● **Task instructions**
Find the line with "rewrite Hs, Z.shiftr_div_pow2" in the entries below, then reproduce it and every line after it down to and including the line with "(** Every image", exactly.

=-=-=-=-=

(* ===== verification/Printf.v ===== *)
(** * Formatted output

    What the program uses of printf: unsigned and signed decimals, padded strings,
    and the truncation of snprintf. *)

From stdpp Require Import base tactics numbers list.
From Stdlib Require Import ZArith Lia.
From S2P Require Import Prelude.

#[local] Open Scope Z_scope.

(** The decimal digits of an unsigned 64-bit number. *)
Fixpoint digits (fuel : nat) (z : Z) : bytes :=
  match fuel with
  | O => []
  | S fuel' => (if z <? 10 then [] else digits fuel' (z / 10)) ++ [48 + z mod 10]
  end.
Definition dec (z : Z) : bytes := if z <? 0 then 45 :: digits 20 (- z) else digits 20 z.

(** "%-ns", and "%-n.ns". *)
Definition pad (n : nat) (s : bytes) : bytes := s ++ replicate (n - length s) 32.
Definition pad_cut (n : nat) (s : bytes) : bytes := pad n (take n s).

(** What snprintf leaves of [text] in a buffer of [size] bytes, NUL not shown. *)
Definition snprintf (size : Z) (text : bytes) : bytes := take (Z.to_nat (size - 1)) text.

(** "%02d". *)
Definition dec02 (z : Z) : bytes := if (0 <=? z) && (z <? 10) then 48 :: dec z else dec z.

Lemma digits_length fuel : forall k z, (1 <= k)%nat -> 0 <= z < 10 ^ Z.of_nat k -> (length (digits fuel z) <= k)%nat.
Proof.
  induction fuel as [|fuel IH]; intros k z Hk Hz; cbn [digits]; [cbn; lia|]. rewrite length_app. cbn [length].
  destruct (z <? 10) eqn:E; bool_to_prop; [cbn; lia|]. destruct k as [|[|k]]; [lia|cbn in Hz; lia|].
  enough (length (digits fuel (z / 10)) <= S k)%nat by lia. apply IH; [lia|]. split; [apply Z.div_pos; lia|].
  apply Z.div_lt_upper_bound; [lia|]. rewrite <- Z.pow_succ_r by lia.
  replace (Z.succ (Z.of_nat (S k))) with (Z.of_nat (S (S k))) by lia. apply Hz.
Qed.

(** A 32-bit number takes at most ten digits. *)
Lemma dec_u32_length z : 0 <= z < 2 ^ 32 -> (length (dec z) <= 10)%nat.
Proof.
  intros Hz. unfold dec. destruct (z <? 0) eqn:E; bool_to_prop; [lia|]. apply digits_length; lia.
Qed.
(* ===== verification/Float32.v ===== *)
(** * Single-precision floats (the [float] fields of common/types.h)

    A [float] is its 32-bit image; arithmetic is IEEE 754 binary32 with rounding
    to nearest even, on the Standard Library's [spec_float]. *)

From stdpp Require Import base tactics numbers.
From Stdlib Require Import ZArith Lia SpecFloat.
From S2P Require Import Prelude.

#[local] Open Scope Z_scope.

Definition f32_decode (z : Z) : spec_float :=
  let s := Z.testbit z 31 in
  let e := Z.land (Z.shiftr z 23) 255 in
  let m := Z.land z 8388607 in
  if e =? 255 then (if m =? 0 then S754_infinity s else S754_nan)
  else if e =? 0 then (if m =? 0 then S754_zero s else S754_finite s (Z.to_pos m) (-149))
  else S754_finite s (Z.to_pos (m + 8388608)) (e - 150).

Definition sign_bit (s : bool) : Z := if s then 2147483648 else 0.

Definition f32_encode (f : spec_float) : Z :=
  match f with
  | S754_zero s => sign_bit s
  | S754_infinity s => sign_bit s + 2139095040
  | S754_nan => 2143289344
  | S754_finite s m e =>
      if Z.pos m <? 8388608 then sign_bit s + Z.pos m
      else sign_bit s + Z.shiftl (e + 150) 23 + (Z.pos m - 8388608)
  end.

(** [(float)n], and the product of a float and an int. *)
Definition f32_of_int (n : Z) : spec_float := binary_normalize 24 128 n 0 false.
Definition f32_mul_int (z n : Z) : Z := f32_encode (SFmul 24 128 (f32_decode z) (f32_of_int n)).
Definition f32_add (x y : Z) : Z := f32_encode (SFadd 24 128 (f32_decode x) (f32_decode y)).

Definition f32_isfinite (z : Z) : bool := negb (Z.land (Z.shiftr z 23) 255 =? 255).
(** [x < 0]. *)
Definition f32_negative (z : Z) : bool := SFltb (f32_decode z) (S754_zero false).

(** The three parts of an image. *)
Lemma f32_parts z : 0 <= z < 2 ^ 32 ->
  z = sign_bit (Z.testbit z 31) + Z.land (Z.shiftr z 23) 255 * 8388608 + Z.land z 8388607 /\
  0 <= Z.land (Z.shiftr z 23) 255 < 256 /\ 0 <= Z.land z 8388607 < 8388608.
Proof.
  intros Hz. change 255 with (Z.ones 8). change 8388607 with (Z.ones 23). rewrite !Z.land_ones by lia.
  assert (Hs : sign_bit (Z.testbit z 31) = z / 2147483648 * 2147483648).
  { pose proof (Z.testbit_spec' z 31 ltac:(lia)) as Ht. change (2 ^ 31) with 2147483648 in Ht.
    assert (Hq : 0 <= z / 2147483648 < 2) by (split; [apply Z.div_pos; lia|apply Z.div_lt_upper_bound; lia]).
    rewrite Z.mod_small in Ht by lia. unfold sign_bit. destruct (Z.testbit z 31); cbn in Ht; lia. }
  rewrite Hs, Z.shiftr_div_pow2 by lia. change (2 ^ 23) with 8388608. change (2 ^ 8) with 256.
  pose proof (Z.mod_pos_bound (z / 8388608) 256 ltac:(lia)). pose proof (Z.mod_pos_bound z 8388608 ltac:(lia)).
  split; [|lia]. pose proof (Z.div_mod z 8388608 ltac:(lia)). pose proof (Z.div_mod (z / 8388608) 256 ltac:(lia)) as Hd.
  rewrite Z.div_div in Hd by lia. change (8388608 * 256) with 2147483648 in Hd. lia.
Qed.

(** Every image but the NaNs survives decoding and encoding. *)
Lemma f32_encode_decode z : 0 <= z < 2 ^ 32 -> f32_decode z <> S754_nan -> f32_encode (f32_decode z) = z.
Proof.
  intros Hz. destruct (f32_parts z Hz) as (Heq & He & Hm). unfold f32_decode.
  set (s := Z.testbit z 31) in *. set (e := Z.land (Z.shiftr z 23) 255) in *. set (m := Z.land z 8388607) in *.
  intros Hnan. destruct (Z.eqb_spec e 255) as [E|E]; [destruct (Z.eqb_spec m 0) as [M|M]; [|done]|
    destruct (Z.eqb_spec e 0) as [E0|E0]; [destruct (Z.eqb_spec m 0) as [M|M]|]]; cbn [f32_encode].
  - rewrite Heq, E, M. lia.
  - rewrite Heq, E0, M. lia.
  - rewrite Z2Pos.id by lia. destruct (Z.ltb_spec m 8388608); [|lia]. rewrite Heq, E0. lia.
  - rewrite Z2Pos.id by lia. destruct (Z.ltb_spec (m + 8388608) 8388608); [lia|].
    rewrite Z.shiftl_mul_pow2 by lia. change (2 ^ 23) with 8388608. lia.
Qed.

(** ** Results of operations fit 32 bits *)

(** What rounding to 24 bits leaves. *)
Definition bounded (f : spec_float) : Prop :=
  match f with S754_finite _ m e => Z.pos m < 16777216 /\ -149 <= e <= 104 | _ => True end.

Lemma digits2_bound p : Z.pos p < 2 ^ Z.pos (digits2_pos p).
Proof.
  induction p as [p IH|p IH|]; cbn [digits2_pos]; [| |done]; rewrite Pos2Z.inj_succ, Z.pow_succ_r by lia; lia.
Qed.

Lemma shr_1_half r : 0 <= shr_m r -> shr_m (shr_1 r) = shr_m r / 2.
Proof.
  destruct r as [[|[p|p|]|p] a b]; cbn [shr_m shr_1]; intros H; try lia; Z.div_mod_to_equations; lia.
Qed.

Lemma shr_iter p : forall r, 0 <= shr_m r -> shr_m (iter_pos shr_1 p r) = shr_m r / 2 ^ Z.pos p.
Proof.
  induction p as [p IH|p IH|]; intros r Hr; cbn [iter_pos].
  - pose proof (shr_1_half r Hr) as H1. assert (0 <= shr_m (shr_1 r)) by (rewrite H1; apply Z.div_pos; lia).
    assert (0 <= shr_m (iter_pos shr_1 p (shr_1 r))) by (rewrite IH by done; apply Z.div_pos; lia).
    rewrite !IH, H1, !Z.div_div by lia. f_equal. rewrite <- Z.pow_add_r, <- (Z.pow_succ_r 2) by lia. f_equal. lia.
  - assert (0 <= shr_m (iter_pos shr_1 p r)) by (rewrite IH by done; apply Z.div_pos; lia).
    rewrite !IH, Z.div_div by lia. rewrite <- Z.pow_add_r by lia. f_equal. f_equal. lia.
  - by apply shr_1_half.
Qed.

Lemma shr_fexp_bound m e l r e' : 0 <= m -> shr_fexp 24 128 m e l = (r, e') -> 0 <= shr_m r < 16777216 /\ (0 < shr_m r -> -149 <= e').
Proof.
  intros Hm. unfold shr_fexp. assert (Hl : shr_m (shr_record_of_loc m l) = m) by (by destruct l as [|[]]).
  assert (Hd : m < 2 ^ Zdigits2 m /\ 0 <= Zdigits2 m).
  { destruct m as [|p|p]; cbn [Zdigits2]; [done| |lia]. split; [apply digits2_bound|lia]. }
  unfold fexp, SpecFloat.emin. set (n := Z.max _ _ - e). unfold shr. destruct n as [|p|p] eqn:En; intros [= <- <-]; rewrite ?shr_iter, ?Hl by lia.
  - split; [|lia]. assert (2 ^ Zdigits2 m <= 2 ^ 24) by (apply Z.pow_le_mono_r; lia). lia.
  - split; [|lia]. split; [apply Z.div_pos; lia|]. apply Z.div_lt_upper_bound; [lia|].
    assert (2 ^ Zdigits2 m <= 2 ^ (Z.pos p + 24)) by (apply Z.pow_le_mono_r; lia). rewrite Z.pow_add_r in * by lia. lia.
  - split; [|lia]. assert (2 ^ Zdigits2 m <= 2 ^ 24) by (apply Z.pow_le_mono_r; lia). lia.
Qed.

Lemma round_aux_bounded s m e l : 0 <= m -> bounded (binary_round_aux 24 128 s m e l).
Proof.
  intros Hm. unfold binary_round_aux. destruct (shr_fexp 24 128 m e l) as [r1 e1] eqn:E1.
  pose proof (shr_fexp_bound _ _ _ _ _ Hm E1) as [H1 _].
  assert (H2 : 0 <= round_nearest_even (shr_m r1) (loc_of_shr_record r1)).
  { unfold round_nearest_even. repeat case_match; lia. }
  destruct (shr_fexp 24 128 _ e1 loc_Exact) as [r2 e2] eqn:E2. pose proof (shr_fexp_bound _ _ _ _ _ H2 E2) as [H3 H4].
  destruct (shr_m r2) as [|p|p]; cbn [bounded]; try done. destruct (Z.leb_spec e2 (128 - 24)); [|done]. cbn. lia.
Qed.

Lemma mul_bounded x y : bounded (SFmul 24 128 x y).
Proof. destruct x, y; try done. by apply round_aux_bounded. Qed.

Lemma f32_encode_range f : bounded f -> 0 <= f32_encode f < 2 ^ 32.
Proof.
  assert (Hs : forall s, sign_bit s = 0 \/ sign_bit s = 2147483648) by (intros []; auto).
  destruct f as [s|s| |s m e]; cbn [bounded f32_encode]; intros H; try (destruct (Hs s) as [-> | ->]; lia); [lia|].
  destruct (Z.ltb_spec (Z.pos m) 8388608); [destruct (Hs s) as [-> | ->]; lia|].
  rewrite Z.shiftl_mul_pow2 by lia. change (2 ^ 23) with 8388608. destruct (Hs s) as [-> | ->]; lia.
Qed.

Lemma f32_mul_int_range x n : 0 <= f32_mul_int x n < 2 ^ 32.
Proof. apply f32_encode_range, mul_bounded. Qed.

Example f32_mul_example : f32_mul_int 0x42480000 3 = 0x43160000. (* 50.0f * 3 = 150.0f *)
Proof. vm_compute. reflexivity. Qed.
Lemma key_find_exact_spec keys key :
  StronglySorted Z.lt keys ->
  match key_find_exact keys key with
  | Some pos => exists k1 k2, keys = k1 ++ key :: k2 /\ pos = length k1
  | None => key ∉ keys
  end.
Proof.
  intros Hs. unfold key_find_exact.
  destruct (lower_bound_split keys key Hs) as (k1 & k2 & -> & -> & H1 & H2).
  destruct (key_at_app k1 k2 key H2 Hs) as [[-> [k3 ->]]|[-> H2']]; [eauto|].
  rewrite Forall_forall in H1, H2'.
  intros [Hin|Hin]%elem_of_app; [apply H1 in Hin|apply H2' in Hin]; lia.
Qed.

(** ** The abstract map *)

Lemma sorted_NoDup (l : list Z) : StronglySorted Z.lt l -> NoDup l.
Proof.
  induction 1 as [|x l Hs IH Hf]; constructor; [|done].
  intros Hin. rewrite Forall_forall in Hf. apply Hf in Hin. lia.
Qed.

Lemma wf_flat_NoDup t : btree_wf t -> NoDup ((flat (bt_root t)).*1).
Proof.
  intros [_ [h Hn] _ _ _ _]. apply sorted_NoDup. by apply (proj1 (flat_sorted (bt_order t))) in Hn.
Qed.

Lemma map_insert_middle (l1 l2 : list (Z * record_ptr)) key v :
  key ∉ ((l1 ++ l2).*1) -> NoDup ((l1 ++ l2).*1) ->
  (list_to_map (l1 ++ (key, v) :: l2) : gmap Z record_ptr) =
    <[key := v]> (list_to_map (l1 ++ l2)).
Proof.
  intros Hk Hnd. change (<[key := v]> _) with
    (list_to_map ((key, v) :: l1 ++ l2) : gmap Z record_ptr).
  symmetry. apply list_to_map_proper; [|apply Permutation_middle].
  cbn. by constructor.
Qed.

(** A leaf of the tree seen as a segment of the binding list. *)
Lemma flat_split t key :
  btree_wf t -> 0 <= key < 4294967296 ->
  exists L1 l L2 lo hi, find_leaf (bt_root t) key = Some l /\
    leaves (bt_root t) = L1 ++ l :: L2 /\ leaf_wf (bt_order t) lo hi l /\ lo <= key < hi /\
    flat (bt_root t) = bindings L1 ++ leaf_bindings l ++ bindings L2 /\
    Forall (fun kv => kv.1 < lo) (bindings L1) /\ Forall (fun kv => hi <= kv.1) (bindings L2).
Proof.
  intros [_ [h Hn] _ _ _ _] Hk.
  destruct (find_leaf_spec _ h _ _ _ key Hn) as (L1 & l & L2 & lo & hi & Hf & HL & Hw & Hb & _ & _ & H1 & H2);
    [lia|].
  exists L1, l, L2, lo, hi. repeat (split; [done|]). split; [|done].
  rewrite flat_bindings, HL, bindings_app. done.
Qed.

(** The binding of a key present in its leaf. *)
Lemma leaf_found order lo hi l key pos :
  leaf_wf order lo hi l -> key_find_exact (l_keys l) key = Some pos ->
  exists k1 k2 v1 v v2, l_keys l = k1 ++ key :: k2 /\ l_values l = v1 ++ v :: v2 /\
    length k1 = pos /\ length v1 = pos /\ (key ∉ k1 ++ k2) /\
    leaf_bindings l = zip k1 v1 ++ (key, v) :: zip k2 v2.
Proof.
  intros (Hv & Hs & _) Hf. pose proof (key_find_exact_spec (l_keys l) key Hs) as Hsp.
  rewrite Hf in Hsp. destruct Hsp as (k1 & k2 & Hks & ->).
  destruct (lookup_lt_is_Some_2 (l_values l) (length k1)) as [v Hvv].
  { rewrite Hv, Hks, length_app. cbn. lia. }
  apply list_elem_of_split_length in Hvv as (v1 & v2 & Hvs & Hl).
  exists k1, k2, v1, v, v2. repeat (split; [done|]). split; [|].
  - rewrite Hks in Hs. apply sorted_NoDup in Hs. by apply NoDup_app_middle in Hs.
  - unfold leaf_bindings. rewrite Hks, Hvs. by rewrite zip_with_app by done.
Qed.

Lemma leaf_not_found order lo hi l key :
  leaf_wf order lo hi l -> key_find_exact (l_keys l) key = None -> key ∉ ((leaf_bindings l).*1).
Proof.
  intros (Hv & Hs & _) Hf. pose proof (key_find_exact_spec (l_keys l) key Hs) as Hsp.
  rewrite Hf in Hsp. unfold leaf_bindings. by rewrite fst_zip by lia.
Qed.

(** Bindings outside the key's leaf do not have the key. *)
Lemma not_elsewhere lo hi key l1 l2 :
  lo <= key < hi -> Forall (fun kv : Z * record_ptr => kv.1 < lo) l1 ->
  Forall (fun kv : Z * record_ptr => hi <= kv.1) l2 -> (key ∉ l1.*1) /\ (key ∉ l2.*1).
Proof.
  intros Hk H1 H2. rewrite Forall_forall in H1, H2.
  split; intros Hin; apply list_elem_of_fmap in Hin as ([k v] & -> & Hin);
    [apply H1 in Hin | apply H2 in Hin]; cbn in *; lia.
Qed.

(** btree_search computes the abstract map's lookup, for every 32-bit key:
    it finds the value the key is bound to, and fails exactly for unbound keys. *)
Lemma btree_search_lookup t key :
  btree_wf t -> 0 <= key < 4294967296 -> btree_search t key = bt_map t !! key.
Proof.
  intros Hwf Hk. pose proof (wf_flat_NoDup _ Hwf) as Hnd.
  destruct (flat_split t key Hwf Hk) as (L1 & l & L2 & lo & hi & Hf & HL & Hw & Hb & Hfl & H1 & H2).
  destruct (not_elsewhere _ _ _ _ _ Hb H1 H2) as [Hn1 Hn2].
  unfold btree_search, bt_map. rewrite Hf. rewrite Hfl in *.
  destruct (key_find_exact (l_keys l) key) as [pos|] eqn:He.
  - destruct (leaf_found _ _ _ _ _ _ Hw He) as (k1 & k2 & v1 & v & v2 & Hks & Hvs & Hp1 & Hp2 & _ & Hlb).
    rewrite Hvs, list_lookup_middle by done. symmetry.
    apply elem_of_list_to_map; [done|]. rewrite Hlb. rewrite !elem_of_app, elem_of_cons. tauto.
  - symmetry. apply not_elem_of_list_to_map. rewrite !fmap_app, !elem_of_app.
    pose proof (leaf_not_found _ _ _ _ _ Hw He). tauto.
Qed.

Lemma ins_rel_map key value l l' :
  ins_rel key value l l' -> NoDup (l.*1) ->
  (list_to_map l : gmap Z record_ptr) !! key = None /\
  (list_to_map l' : gmap Z record_ptr) = <[key := value]> (list_to_map l) /\
  length l' = S (length l).
Proof.
  intros (l1 & l2 & -> & -> & H1 & H2) Hnd.
  assert (Hk : key ∉ (l1 ++ l2).*1).
  { rewrite Forall_forall in H1, H2. intros Hin. apply list_elem_of_fmap in Hin as ([k v] & -> & Hin).
    apply elem_of_app in Hin as [Hin|Hin]; [apply H1 in Hin|apply H2 in Hin]; cbn in *; lia. }
  split; [by apply not_elem_of_list_to_map|].
  split; [by apply map_insert_middle|]. rewrite !length_app. cbn. lia.
Qed.

(** The tree after a successful insertion. *)
Lemma insert_done t key value root :
  btree_wf t -> (exists h, node_wf (bt_order t) h (-1) 4294967296 root) ->
  ins_rel key value (flat (bt_root t)) (flat root) ->
  leaf_step (bt_fresh t) (leaves (bt_root t)) (leaves root) ->
  let t' := {| bt_root := root; bt_order := bt_order t; bt_size := u32 (bt_size t + 1);
               bt_dirty := true; bt_fresh := bt_fresh t + 1 |} in
  btree_wf t' /\ bt_map t !! key = None /\ bt_map t' = <[key := value]> (bt_map t).
Proof.
  intros Hwf Hn Hrel Hstep. pose proof (wf_flat_NoDup t Hwf) as Hnd.
  destruct Hwf as [Ho _ Hl Ha Hf Hs].
  destruct (leaf_step_fresh _ _ _ Hstep Hf Ha) as [Hf' Ha'].
  destruct (ins_rel_map _ _ _ _ Hrel Hnd) as (Hnone & Hmap & Hlen).
  split; [|done]. constructor; cbn [bt_root bt_size bt_order bt_fresh]; try done.
  - by eapply linked_step.
  - rewrite Hlen, Hs. unfold wrap. rewrite Zplus_mod_idemp_l. f_equal. lia.
Qed.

=-=-=-=-=

● **Expected output**
  rewrite Hs, Z.shiftr_div_pow2 by lia. change (2 ^ 23) with 8388608. change (2 ^ 8) with 256.
  pose proof (Z.mod_pos_bound (z / 8388608) 256 ltac:(lia)). pose proof (Z.mod_pos_bound z 8388608 ltac:(lia)).
  split; [|lia]. pose proof (Z.div_mod z 8388608 ltac:(lia)). pose proof (Z.div_mod (z / 8388608) 256 ltac:(lia)) as Hd.
  rewrite Z.div_div in Hd by lia. change (8388608 * 256) with 2147483648 in Hd. lia.
Qed.

(** Every image but the NaNs survives decoding and encoding. *)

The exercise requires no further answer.